Material provided:

Lemma find_first_unfold (p s : string) :
  find_first p s =
  match strip_prefix p s with
  | Some rest => Some (EmptyString, rest)
  | None =>
      match s with
      | EmptyString => None
      | String c s' =>
          match find_first p s' with
          | Some (before, after) => Some (String c before, after)
          | None => None
          end
      end
  end.
Proof. destruct s; reflexivity. Qed.

Lemma find_first_Some (p s : string) : forall a b,
  find_first p s = Some (a, b) -> first_split p s a b.
Proof.
  induction s as [|c s IH]; intros a b; rewrite find_first_unfold;
    destruct (strip_prefix p _) as [rest|] eqn:Hp.
  - intros [= <- <-]. apply strip_prefix_Some in Hp.
    split; [exact Hp | intros; simpl; lia].
  - discriminate.
  - intros [= <- <-]. apply strip_prefix_Some in Hp.
    split; [exact Hp | intros; simpl; lia].
  - destruct (find_first p s) as [[a' b']|] eqn:Hf; [| discriminate].
    intros [= <- <-]. destruct (IH a' b' eq_refl) as [E Hmin].
    split; [rewrite Str.app_cons; now f_equal |].
    intros [|c' pre'] post' E'.
    + apply (proj2 (strip_prefix_Some p _ post')) in E'. congruence.
    + rewrite Str.app_cons in E'. injection E' as _ E'.
      specialize (Hmin _ _ E'). simpl. lia.
Qed.

Lemma find_first_None (p s : string) :
  find_first p s = None -> forall pre post, s <> pre +:+ p +:+ post.
Proof.
  induction s as [|c s IH]; rewrite find_first_unfold;
    destruct (strip_prefix p _) as [rest|] eqn:Hp; try discriminate.
  - intros _ [|c' pre] post E; [| rewrite Str.app_cons in E; discriminate].
    apply (proj2 (strip_prefix_Some p _ post)) in E. congruence.
  - destruct (find_first p s) as [[a' b']|] eqn:Hf; [discriminate |].
    intros _ [|c' pre] post E.
    + apply (proj2 (strip_prefix_Some p _ post)) in E. congruence.
    + rewrite Str.app_cons in E. injection E as _ E. now apply (IH eq_refl pre post).
Qed.

Lemma first_split_unique (p s a b a' b' : string) :
  first_split p s a b -> first_split p s a' b' -> a = a' /\ b = b'.
Proof.
  intros [E Hmin] [E' Hmin'].
  assert (L : String.length a = String.length a').
  { specialize (Hmin _ _ E'). specialize (Hmin' _ _ E). lia. }
  rewrite E in E'. destruct (Str.app_inj_length _ _ _ _ E' L) as [-> E2].
  split; [reflexivity |].
  now destruct (Str.app_inj_length _ _ _ _ E2 eq_refl).
Qed.

Lemma find_last_char_Some (c : ascii) (s : string) : forall a b,
  find_last_char c s = Some (a, b) -> s = a +:+ String c b.
Proof.
  induction s as [|x s IH]; intros a b; simpl; [discriminate |].
  destruct (find_last_char c s) as [[a' b']|].
  - intros [= <- <-]. rewrite Str.app_cons. f_equal. now apply IH.
  - destruct (Ascii.eqb_spec x c) as [-> |]; [| discriminate].
    now intros [= <- <-].
Qed.
(** * ZueriCrop dataset accessor (torchgeo/datasets/zuericrop.py)

    A shallow embedding of the [ZueriCrop] class: band validation, the
    presence check of the two dataset files, the per-sample loading of the
    image and of the instance masks, boxes and labels, and the panel layout
    of [plot].  Exceptions are values of an error monad; the array
    operations of torch that the class calls are defined on tensors given by
    a dtype, a shape and an element function. *)

From Stdlib Require Import Ascii Sorted.
From stdpp Require Import base decidable option list numbers strings gmap.

Local Open Scope string_scope.
Local Open Scope Z_scope.
Local Open Scope list_scope.
Local Open Scope nat_scope.

(** ** Exceptions and the error monad *)

(** The exception classes that the module and the calls it makes can raise.
    [AssertionError] and [ValueError] carry their message. *)
Inductive exn : Type :=
  | AssertionError (msg : string)
  | ValueError (msg : string)
  | TypeError
  | IndexError
  | KeyError (key : string)
  | RuntimeError
  | OSError
  | FileNotFoundError
  | ModuleNotFoundError
  | DependencyNotFoundError
  | DatasetNotFoundError
  | RGBBandsMissingError
  | DownloadError.

(** [isinstance(e, TypeError)]: no class of the list derives from TypeError. *)
Definition is_TypeError_class (e : exn) : bool :=
  match e with
  | TypeError => true
  | _ => false
  end.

Problem to solve: Look through the material for "with". Copy each line that has it.

Exercise result:
  match strip_prefix p s with
      match s with
          match find_first p s' with
  match e with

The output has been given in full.